Re: How to properly and efficiently balance RAID6 after more drives are added?

Duncan Fri, 04 Sep 2015 04:05:18 -0700

Christian Rohmann posted on Fri, 04 Sep 2015 10:28:21 +0200 as excerpted:

> Hello Ducan,
> 
> thanks a million for taking the time an effort to explain all that.
> I understand that all the devices must have been chunk-allocated for
> btrfs to tell me all available "space" was used (read "allocated to data
> chunks").
> 
> The filesystem is quite old already with kernels starting at 3.12 (I
> believe) and now 4.2 with always the most current version of btrfs-progs
> debian has available.

IIRC I wrote the previous reply without knowing the kernel you were on.  
You had posted the userspace version, which was current, but not the 
kernel version, so it's good to see that posted now. 

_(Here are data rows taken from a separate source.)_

(** Two products are called Espada: the name resolves to id 3, and a
    reception of 2 changes the third row only. *)
Example homonimos_ultimo :
  productos_dict catalogo_homonimos !! Some "Espada" = Some 3%Z /\
  map stock (filas (g_df (tab_actualizar catalogo_homonimos
     {| envio := EnviaActualizar (Recepcion 2);
        producto_seleccionado := Some (Some "Espada") |} SinFallo mundo_ejemplo)))
  = [5; 30; 10]%Z.
Proof. vm_compute. split; reflexivity. Qed.

(** ** Adding products *)

Lemma fila_de_celdas_escritas (p : Producto) :
  fila_de_celdas (celdas_de_fila p) = Some (releer p).
Proof.
  unfold fila_de_celdas, celdas_de_fila, celda. simpl.
  rewrite !Store.parse_print. reflexivity.
Qed.

Lemma cargar_to_csv (l : list Producto) :
  cargar_datos (Some (to_csv (Tabla l))) = (Tabla (map releer l), []).
Proof.
  unfold cargar_datos. rewrite Store.read_csv_to_csv.
  replace (mapM fila_de_celdas (map celdas_de_fila l)) with (Some (map releer l)); [done|].
  symmetry. apply mapM_Some. induction l as [|p l IH]; simpl; constructor;
    [apply fila_de_celdas_escritas | exact IH].
Qed.

Lemma id_releer (l : list Producto) : map id (map releer l) = map id l.
Proof. rewrite map_map. by apply map_ext. Qed.

Lemma foldl_max_cota (x : Z) (l : list Z) :
  (x <= foldl Z.max x l)%Z /\ forall y, y ∈ l -> (y <= foldl Z.max x l)%Z.
Proof.
  revert x. induction l as [|z l IH]; intros x; simpl.
  - split; [lia|]. intros y Hy. by apply elem_of_nil in Hy.
  - destruct (IH (Z.max x z)) as [H1 H2]. split; [lia|].
    intros y [->|Hy]%elem_of_cons; [lia|by apply H2].
Qed.

Lemma maximo_cota (l : list Z) (m : Z) :
  maximo l = Some m -> forall y, y ∈ l -> (y <= m)%Z.
Proof.
  destruct l as [|x l]; [done|]. intros [= <-] y Hy.
  destruct (foldl_max_cota x l) as [H1 H2].
  apply elem_of_cons in Hy as [->|Hy]; [done|by apply H2].
Qed.

Lemma maximo_snoc (l : list Z) (m : Z) :
  maximo l = Some m -> maximo (l ++ [(m + 1)%Z]) = Some (m + 1)%Z.
Proof.
  destruct l as [|x l]; [done|]. intros [= <-]. simpl.
  rewrite foldl_app. simpl. f_equal. lia.
Qed.

Lemma NoDup_snoc_mayor (l : list Z) (m : Z) :
  maximo l = Some m -> NoDup l -> NoDup (l ++ [(m + 1)%Z]).
Proof.
  intros Hm Hnd. apply NoDup_app. repeat split; [done| |apply NoDup_singleton].
  intros y Hy Hy'. apply list_elem_of_singleton in Hy'.
  pose proof (maximo_cota l m Hm y Hy). lia.
Qed.

Lemma maximo_elem (l : list Z) (m : Z) : maximo l = Some m -> m ∈ l.
Proof.
  destruct l as [|x l]; [done|]. intros [= <-]. revert x.
  induction l as [|y l IH]; intros x; simpl; [apply list_elem_of_here|].
  specialize (IH (Z.max x y)). apply elem_of_cons in IH as [->|IH].
  - destruct (Z.max_spec x y) as [[_ ->]|[_ ->]];
      [apply list_elem_of_further|]; apply list_elem_of_here.
  - by do 2 apply list_elem_of_further.
Qed.

Section Altas.

Variable str_contains : string -> string -> bool.

(** Without a submitted update form the second tab changes nothing and
    never ends in a rerun. *)
Lemma tab_actualizar_sin_envio (fs : list Producto) (f : FormAgregar)
    (sel : option texto) (fl : Fallo) (w : Mundo) :
  g_fin (tab_actualizar fs {| envio := EnviaAgregar f; producto_seleccionado := sel |}
           fl w) <> Reinicia.
Proof.
  unfold tab_actualizar. simpl.
  destruct (verdadero sel); [|done].
  destruct (sel ≫= _); [|done].
  destruct (producto_por_id _ fs); done.
Qed.

(** A call is successful only when the form has a name and a description
    and the write does not fail; on a catalog with highest id [m] it then
    reports the 64-bit sum [m + 1], and leaves the catalog with the new row
    on disk and an empty memo. *)
Lemma add_product_paso (w w1 : Mundo) (c : FormAgregar * option texto * Fallo)
    (i : Z) (fs : list Producto) (m : Z) :
  catalogo_cargado w = Tabla fs ->
  maximo (map id fs) = Some m ->
  add_product str_contains w c = Some (i, w1) ->
  f_nombre c.1.1 <> "" /\ f_descripcion c.1.1 <> "" /\ c.2 = SinFallo /\
  i = wrap64 (m + 1) /\
  w1 = {| disco := Some (to_csv (Tabla (fs ++ [nuevo_producto (wrap64 (m + 1)) c.1.1])));
          cache := None |}.
Proof.
  destruct c as [[f sel] fl]. unfold catalogo_cargado, add_product, main.
  destruct (cargar_datos_memo w) as [[df evs] w0]. simpl. intros -> Hm.
  destruct fs as [|p fs]; [done|]. simpl empty. cbv iota.
  unfold despachar, pagina_gestionar. simpl envio. unfold form_agregar.
  destruct (bool_decide (f_nombre f = "") || bool_decide (f_descripcion f = "")) eqn:Ev.
  - simpl.
    pose proof (tab_actualizar_sin_envio (p :: fs) f sel fl w0) as Hf.
    destruct (g_fin (tab_actualizar _ _ _ _)); done.
  - apply orb_false_iff in Ev as [Hn Hd]. apply bool_decide_eq_false in Hn, Hd.
    rewrite Hm. simpl fmap. cbv beta iota.
    destruct fl as [| |n|n k j].
    + simpl. rewrite last_snoc. intros [= <- <-]. done.
    + simpl.
      pose proof (tab_actualizar_sin_envio (p :: fs) f sel FalloAlAbrir
                    {| disco := disco w0; cache := cache w0 |}) as Hf.
      destruct (g_fin (tab_actualizar _ _ _ _)); done.
    + simpl.
      match goal with
      | |- context [tab_actualizar ?a ?b ?c ?d] =>
          pose proof (tab_actualizar_sin_envio a f sel c d) as Hf;
          destruct (g_fin (tab_actualizar a b c d)); done
      end.
    + simpl.
      match goal with
      | |- context [tab_actualizar ?a ?b ?c ?d] =>
          pose proof (tab_actualizar_sin_envio a f sel c d) as Hf;
          destruct (g_fin (tab_actualizar a b c d)); done
      end.
Qed.

(** A form with a name and a description whose write does not fail is a
    successful call. *)
Lemma add_product_exito (w : Mundo) (f : FormAgregar) (sel : option texto)
    (fs : list Producto) (m : Z) :
  catalogo_cargado w = Tabla fs ->
  maximo (map id fs) = Some m ->
  en_int64 (m + 1) ->
  f_nombre f <> "" -> f_descripcion f <> "" ->
  add_product str_contains w (f, sel, SinFallo)
  = Some ((m + 1)%Z,
          {| disco := Some (to_csv (Tabla (fs ++ [nuevo_producto (m + 1) f])));
             cache := None |}).
Proof.
  unfold catalogo_cargado, add_product, main.
  destruct (cargar_datos_memo w) as [[df evs] w0]. simpl. intros -> Hm H64 Hn Hd.
  destruct fs as [|p fs]; [done|]. simpl empty. cbv iota.
  unfold despachar, pagina_gestionar. simpl envio. unfold form_agregar.
  rewrite !bool_decide_eq_false_2 by done. simpl orb. cbv iota.
  rewrite Hm. simpl fmap. rewrite (wrap64_id _ H64). simpl.
  by rewrite last_snoc.
Qed.
(** One memory operation of a thread.  The thread goes on with the rest of
    its code, or traps ([None]) on an illegal address and stops there; a
    thread that has returned stays as it is. *)
Definition step (code : K unit) (s : kstate) : option (K unit) * kstate :=
  match code with
  | Ret _ => (Some code, s)
  | LoadK p i k =>
      match resolve (k_mem s) p i with
      | Some v => (Some (k v), KState (k_mem s) (k_log s ++ [Load p i v]))
      | None => (None, KState (k_mem s) (k_log s ++ [Fault p i]))
      end
  | StoreK p i v k =>
      match resolve (k_mem s) p i with
      | Some _ => (Some k, KState (write (k_mem s) p i v)
                                  (k_log s ++ [Store p i v]))
      | None => (None, KState (k_mem s) (k_log s ++ [Fault p i]))
      end
  end.

(** A thread run on its own until it returns ([true]) or traps. *)
Fixpoint finish (code : K unit) (s : kstate) : bool * kstate :=
  match code with
  | Ret _ => (true, s)
  | LoadK p i k =>
      match resolve (k_mem s) p i with
      | Some v => finish (k v) (KState (k_mem s) (k_log s ++ [Load p i v]))
      | None => (false, KState (k_mem s) (k_log s ++ [Fault p i]))
      end
  | StoreK p i v k =>
      match resolve (k_mem s) p i with
      | Some _ => finish k (KState (write (k_mem s) p i v)
                                   (k_log s ++ [Store p i v]))
      | None => (false, KState (k_mem s) (k_log s ++ [Fault p i]))
      end
  end.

Since kernel 3.12 was before automatic-empty-chunk-reclaim, empty chunks 
wouldn't have been reclaimed back then, as I guessed.  You're running 
current 4.2 now and they would be, but only if they're totally empty, and 
I'm guessing they're not, particularly if you don't run with the 
autodefrag mount option turned on or do regular manual defrags.  (Defrag 
doesn't directly affect chunks, that's what balance is for, but failing 
to defrag will mean things are more fragmented, which will cause btrfs to 
spread out more in the available chunks as it'll try to put new files in 
as few extents as possible, possibly in empty chunks if they haven't been 
reclaimed and the space in fuller chunks is too small for the full file, 
upto the chunk-size, of course.)

And of course, only with 4.1 (nominally 3.19 but there were initial 
problems) was raid6 mode fully code-complete and functional -- before 
that, runtime worked, it calculated and wrote the parity stripes as it 
should, but the code to recover from problems wasn't complete, so you 
were effectively running a slow raid0 in terms of recovery ability, but 
one that got "magically" updated to raid6 once the recovery code was 
actually there and working.

So I'm guessing you have some 8-strip-stripe chunks at say 20% full or 
some such.  There's 19.19 data TiB used of 22.85 TiB allocated, a spread 
of over 3 TiB.  A full nominal-size data stripe allocation, given 12 
devices in raid6, will be 10x1GiB data plus 2x1GiB parity, so there's 
about 3.5 TiB / 10 GiB extra stripes worth of chunks, 350 stripes or so, 
that should be freeable, roughly (the fact that you probably have 8-
strip, 12-strip, and 4-strip stripes, on the same filesystem, will of 
course change that a bit, as will the fact that four devices are much 
smaller than the other eight).

> On 09/03/2015 04:22 AM, Duncan wrote: [snipped]
> 
> I am running a full balance now, it's at 94% remaining (running for 48
> hrs already ;-) ).
> 
> Is there any way I should / could "scan" for empty data chunks or almost
> empty data chunks which could be freed in order to have more chunks
> available for the actual balancing or new chunks that should be used
> with a 10 drive RAID6? I understand that btrfs NOW does that somewhat
> automagically, but my FS is quite old and used already and there is new
> data coming in all the time, so I wand that properly spread across all
> the drives.

There are balance filters, -dusage=20, for instance, would only rebalance 
data (-d) chunks with usage under 20%.  Of course there's more about 
balance filters in the manpage and on the wiki.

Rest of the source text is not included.